5. Molecular genetic progress of Alagille syndrome
About 95% of Alagille syndrome is caused by mutations in the Jagged1 gene located on chromosome 20p12. The gene contains 26 exons ranging in size from 28bp to 2284bp, containing 36Kb of genetic information, and encodes a cell surface protein with a large extracellular domain containing a signal peptide, an evolutionarily conserved sequence containing 16 epidermal growth factor-like repeats and a cysteine-rich region. The Jagged1 protein and its receptor (Notch receptor) are both located on the cell surface, and through ligand-receptor interaction, a portion of the Notch protein enters the nucleus, which in turn affects downstream gene expression. This gene has been shown to be expressed in most mammalian tissues and plays an important role in regulating the growth and development of tissues and organs such as the heart, liver, bones, eyes and face. The types of mutations that have been reported include whole gene deletions, protein truncation mutations (including shift and nonsense mutations), splice mutations and missense mutations. A small number of Alagille syndromes may be caused by mutations in Notch receptors.

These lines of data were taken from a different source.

(** * Buckets collection of textile (package threaddb): a shallow embedding

    The development follows [threaddb/buckets.go]: the bucket record and its
    item map, [UpsertItemAtPath], the normalisation run by [SaveSafe], the
    write validator registered with the collection, bucket creation with the
    provisioning of a Powergate FFS instance, and [ArchiveStatus].

    Conventions of the embedding.
    - A Go slice or map can be nil.  Both are modelled as an [option]:
      [None] is the nil container, [Some l] a non-nil one (possibly empty).
      [len] of a nil slice is 0, reading a nil map yields the zero value,
      writing into a nil map panics.
    - A Go [int64] is a [Z]; no arithmetic is performed on the time stamps.
    - A run-time panic is an explicit result ([Panic]); a returned Go
      [error] is an ordinary value.
    - Calls into collaborators that are not part of this file (the thread
      store, the Powergate client, the FFS instance collection) are
      fields of records of operations over an abstract world state. *)

From Stdlib Require Import ZArith String List Lia.
From stdpp Require Import base option strings list gmap.

Local Open Scope string_scope.
Local Open Scope Z_scope.

(** ** Go containers *)

(** [len(s)] for a slice that may be nil. *)
Definition len {A : Type} (s : option (list A)) : nat :=
  match s with
  | None => 0%nat
  | Some l => length l
  end.

(** A result that may be a run-time panic. *)
Inductive outcome (A : Type) : Type :=
  | Done (a : A)
  | Panic (msg : string).
Arguments Done {A} a.
Arguments Panic {A} msg.

(** ** Errors *)

(** Go [error] values: the sentinel [buckets.ErrNoCurrentArchive] and the
    values built by [fmt.Errorf] or handed back by a collaborator, which are
    known by their text. *)
Inductive GoError : Type :=
  | ErrNoCurrentArchive
  | Errorf (msg : string).

(** Modelled from the spec: the text of [buckets.ErrNoCurrentArchive], a
    sentinel declared in package [buckets]; the spec calls it the
    "no current archive" condition. *)
Definition ErrNoCurrentArchive_text : string := "no current archive".

(** [err.Error()], which is what the verb [%s] prints. *)
Definition Error (e : GoError) : string :=
  match e with
  | ErrNoCurrentArchive => ErrNoCurrentArchive_text
  | Errorf msg => msg
  end.

(** ** Data model *)

(** [time.Time], observed through [UnixNano()]. *)
Record Time : Type := { UnixNano : Z }.

(** [cid.Cid], observed through [String()]. *)
Record Cid : Type := { Cid_String : string }.

(** ACL describes access rules for an item. *)
Record ACL : Type := {
  ACL_Write : option (list string);
  ACL_Read : option (list string);
  ACL_Delete : option (list string)
}.

(** Item describes details about a bucket item (a file or folder). *)
Record Item : Type := {
  Item_Cid : string;
  Item_ACL : ACL;
  Item_CreatedAt : Z;
  Item_UpdatedAt : Z
}.

(** Deal contains details about a Filecoin deal. *)
Record Deal : Type := {
  Deal_ProposalCid : string;
  Deal_Miner : string
}.

(** Archive is a single archive containing a list of deals. *)
Record Archive : Type := {
  Archive_Cid : string;
  Archive_Deals : option (list Deal)
}.

(** Archives contains all archives for a single bucket. *)
Record Archives : Type := {
  Archives_Current : Archive;
  Archives_History : option (list Archive)
}.

(** Bucket represents the buckets threaddb collection schema. *)
Record Bucket : Type := {
  Bucket_Key : string;
  Bucket_Owner : string;
  Bucket_Name : string;
  Bucket_Version : Z;
  Bucket_EncKey : string;
  Bucket_Path : string;
  Bucket_Items : option (gmap string Item);
  Bucket_Archives : Archives;
  Bucket_CreatedAt : Z;
  Bucket_UpdatedAt : Z
}.

(** [const Version = 1] *)
Definition Version : Z := 1.

(** Zero values, as Go produces them for a missing map entry or an
    omitted struct field. *)
Definition zero_ACL : ACL :=
  {| ACL_Write := None; ACL_Read := None; ACL_Delete := None |}.

Definition zero_Item : Item :=
  {| Item_Cid := ""; Item_ACL := zero_ACL;
     Item_CreatedAt := 0; Item_UpdatedAt := 0 |}.

(** Field assignments [b.Items = v] and [b.Archives = v]. *)
Definition set_Items (b : Bucket) (v : option (gmap string Item)) : Bucket :=
  {| Bucket_Key := Bucket_Key b; Bucket_Owner := Bucket_Owner b;
     Bucket_Name := Bucket_Name b; Bucket_Version := Bucket_Version b;
     Bucket_EncKey := Bucket_EncKey b; Bucket_Path := Bucket_Path b;
     Bucket_Items := v; Bucket_Archives := Bucket_Archives b;
     Bucket_CreatedAt := Bucket_CreatedAt b;
     Bucket_UpdatedAt := Bucket_UpdatedAt b |}.

Definition set_Archives (b : Bucket) (v : Archives) : Bucket :=
  {| Bucket_Key := Bucket_Key b; Bucket_Owner := Bucket_Owner b;
     Bucket_Name := Bucket_Name b; Bucket_Version := Bucket_Version b;
     Bucket_EncKey := Bucket_EncKey b; Bucket_Path := Bucket_Path b;
     Bucket_Items := Bucket_Items b; Bucket_Archives := v;
     Bucket_CreatedAt := Bucket_CreatedAt b;
     Bucket_UpdatedAt := Bucket_UpdatedAt b |}.

(** [b.Archives.Current = v] *)
Definition set_Archives_Current (b : Bucket) (v : Archive) : Bucket :=
  set_Archives b
    {| Archives_Current := v;
       Archives_History := Archives_History (Bucket_Archives b) |}.

(** [x, ok := m[k]] on a map that may be nil. *)
Definition map_index (m : option (gmap string Item)) (k : string)
  : Item * bool :=
  match m with
  | None => (zero_Item, false)
  | Some m' =>
      match m' !! k with
      | Some x => (x, true)
      | None => (zero_Item, false)
      end
  end.

(** [m[k] = v]: a write into a nil map is a run-time panic. *)
Definition map_assign (m : option (gmap string Item)) (k : string) (v : Item)
  : outcome (option (gmap string Item)) :=
  match m with
  | None => Panic "assignment to entry in nil map"
  | Some m' => Done (Some (<[k := v]> m'))
  end.

(** ** UpsertItemAtPath *)

(** UpsertItemAtPath adds a new item or updates the existing item at path.
    The receiver is updated in place; the result is the updated bucket
    together with the returned error, which is always nil. *)
Definition UpsertItemAtPath (b : Bucket) (pth : string) (cid : Cid)
    (updated : Time) : outcome (Bucket * option GoError) :=
  let nanos := UnixNano updated in
  let '(x, ok) := map_index (Bucket_Items b) pth in
  if ok && negb (String.eqb (Item_Cid x) (Cid_String cid)) then
    let x' := {| Item_Cid := Cid_String cid; Item_ACL := Item_ACL x;
                 Item_CreatedAt := Item_CreatedAt x;
                 Item_UpdatedAt := nanos |} in
    match map_assign (Bucket_Items b) pth x' with
    | Done items => Done (set_Items b items, None)
    | Panic msg => Panic msg
    end
  else
    let acl : option (list string) :=
      if negb (String.eqb (Bucket_Owner b) "")
      then Some [Bucket_Owner b] else None in
    let fresh := {| Item_Cid := Cid_String cid;
                    Item_ACL := {| ACL_Write := acl; ACL_Read := acl;
                                   ACL_Delete := acl |};
                    Item_CreatedAt := nanos; Item_UpdatedAt := nanos |} in
    match map_assign (Bucket_Items b) pth fresh with
    | Done items => Done (set_Items b items, None)
    | Panic msg => Panic msg
    end.

(** ** Normalisation before a save *)

(** [ensureNoNulls].  The local [current] is copied from the record before
    the inner assignment to [b.Archives.Current], and the final assignment
    to [b.Archives] is built from that copy. *)
Definition ensureNoNulls (b : Bucket) : Bucket :=
  let b1 :=
    match Bucket_Items b with
    | None => set_Items b (Some ∅)
    | Some _ => b
    end in
  if Nat.eqb (len (Archives_History (Bucket_Archives b1))) 0 then
    let current := Archives_Current (Bucket_Archives b1) in
    let b2 :=
      if Nat.eqb (len (Archive_Deals current)) 0
      then set_Archives_Current b1
             {| Archive_Cid := ""; Archive_Deals := Some [] |}
      else b1 in
    set_Archives b2
      {| Archives_Current := current; Archives_History := Some [] |}
  else b1.

(** ** The write validator of the collection

    [bucketsConfig.ValidatorFunc] is a JavaScript function body that the
    store runs on every write with three bindings: [event], [author] and
    [instance].  Its values are JSON documents; a member that is absent or
    null is [None] here, and reading a member of such a value, which
    raises a TypeError in JavaScript, is the verdict [TypeError]. *)

(** What the script returns: [true], a reason string, or an exception. *)
Inductive Verdict : Type :=
  | Accept
  | Reject (reason : string)
  | TypeError.

(** A member of [json_patch.items]: the changed members of one item. *)
Record PatchItem : Type := {
  p_cid : option string;
  p_acl : option ACL;
  p_created_at : option Z;
  p_updated_at : option Z
}.

(** [event.patch.json_patch].  [jp_items] lists the members of [items] in
    the order [Object.keys] enumerates them; a member is an object or the
    JSON null ([None]), which is what a merge patch carries for a removed
    item. *)
Record JsonPatch : Type := {
  jp_owner : option string;
  jp_items : option (list (string * option PatchItem))
}.

(** [event.patch]: the members the script reads.  [patch_owner] is the
    member [owner] of the patch envelope itself, which is not the member
    [owner] of [json_patch] nor the owner of the instance. *)
Record EventPatch : Type := {
  patch_type : string;
  patch_json_patch : option JsonPatch;
  patch_owner : option string
}.

Record Event : Type := { event_patch : EventPatch }.

(** [a !== s] where [s] is a string and [a] may be undefined. *)
Definition strict_ne (a : option string) (s : string) : bool :=
  match a with
  | Some a' => negb (String.eqb a' s)
  | None => true
  end.

(** [arr.indexOf(s)]: the first index holding [s], or -1. *)
Fixpoint indexOf (arr : list string) (s : string) : Z :=
  match arr with
  | [] => -1
  | a :: rest =>
      if String.eqb a s then 0
      else let i := indexOf rest s in if Z.eqb i (-1) then -1 else i + 1
  end.

(** [obj[k]] on the members of a JSON object. *)
Fixpoint js_get {A : Type} (obj : list (string * A)) (k : string) : option A :=
  match obj with
  | [] => None
  | (k', v) :: rest => if String.eqb k' k then Some v else js_get rest k
  end.

(** [Object.keys(obj)] *)
Definition js_keys {A : Type} (obj : list (string * A)) : list string :=
  map fst obj.

(** The members every object inherits from [Object.prototype]
    (ECMAScript, clause on the Object prototype object and Annex B). *)
Definition Object_prototype_members : list string :=
  [ "constructor"; "toString"; "toLocaleString"; "valueOf";
    "hasOwnProperty"; "isPrototypeOf"; "propertyIsEnumerable";
    "__proto__"; "__defineGetter__"; "__defineSetter__";
    "__lookupGetter__"; "__lookupSetter__" ].

Definition inherited (k : string) : bool :=
  existsb (String.eqb k) Object_prototype_members.

(** What [instance.items[k]] evaluates to: an item of the map, a member
    inherited from the prototype (a function, or the prototype itself),
    or undefined. *)
Inductive ItemLookup : Type :=
  | OwnItem (x : Item)
  | Inherited
  | Undefined.

(** [instance.items[k]]: own members first, then the prototype. *)
Definition items_get (m : gmap string Item) (k : string) : ItemLookup :=
  match m !! k with
  | Some x => OwnItem x
  | None => if inherited k then Inherited else Undefined
  end.

(** The body of the [for] loop of the "save" case for the key [k]:
    [None] when the iteration completes without returning, otherwise the
    value that ends the script.  A null entry of the patch raises at
    [p.acl]; an inherited member is truthy and has no [acl], so
    [x.acl.$w] raises. *)
Definition save_iteration (items : list (string * option PatchItem))
    (author : string) (instance : option Bucket) (k : string)
  : option Verdict :=
  match js_get items k with
  | None => Some TypeError
  | Some None => Some TypeError
  | Some (Some p) =>
      let acl_guard : option Verdict :=
        match p_acl p with
        | None => None
        | Some _ =>
            match instance with
            | None => Some TypeError
            | Some inst =>
                if negb (String.eqb author (Bucket_Owner inst))
                then Some (Reject "only owner can modify bucket access rules")
                else None
            end
        end in
      match acl_guard with
      | Some v => Some v
      | None =>
          match instance with
          | None => Some TypeError
          | Some inst =>
              match Bucket_Items inst with
              | None => Some TypeError
              | Some m =>
                  match items_get m k with
                  | OwnItem x =>
                      match ACL_Write (Item_ACL x) with
                      | None => Some TypeError
                      | Some w =>
                          if Z.eqb (indexOf w author) (-1)
                          then Some (Reject "author does not have write access")
                          else None
                      end
                  | Inherited => Some TypeError
                  | Undefined =>
                      if negb (String.eqb author (Bucket_Owner inst))
                      then Some (Reject
                                   "only owner can create new bucket items")
                      else None
                  end
              end
          end
      end
  end.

Although Alagille syndrome is an autosomal dominant disorder with a dominant rate of about 98%, the degree of expression can vary widely among individuals and therefore the phenotype is highly variable. Most children have one or more of the parents with Alagille syndrome, with posterior corneal rings and heart murmurs being the most common, as well as transient biliary depression in infancy and butterfly vertebrae.
In conclusion, Alagille syndrome is an important cause of chronic cholestatic liver disease in infancy. The syndrome is difficult to diagnose early and is highly susceptible to misdiagnosis as biliary atresia, and vigilance must be raised in clinical workup. Early recognition and correct diagnosis can be facilitated by liver puncture pathology, eye examination and spinal radiographs.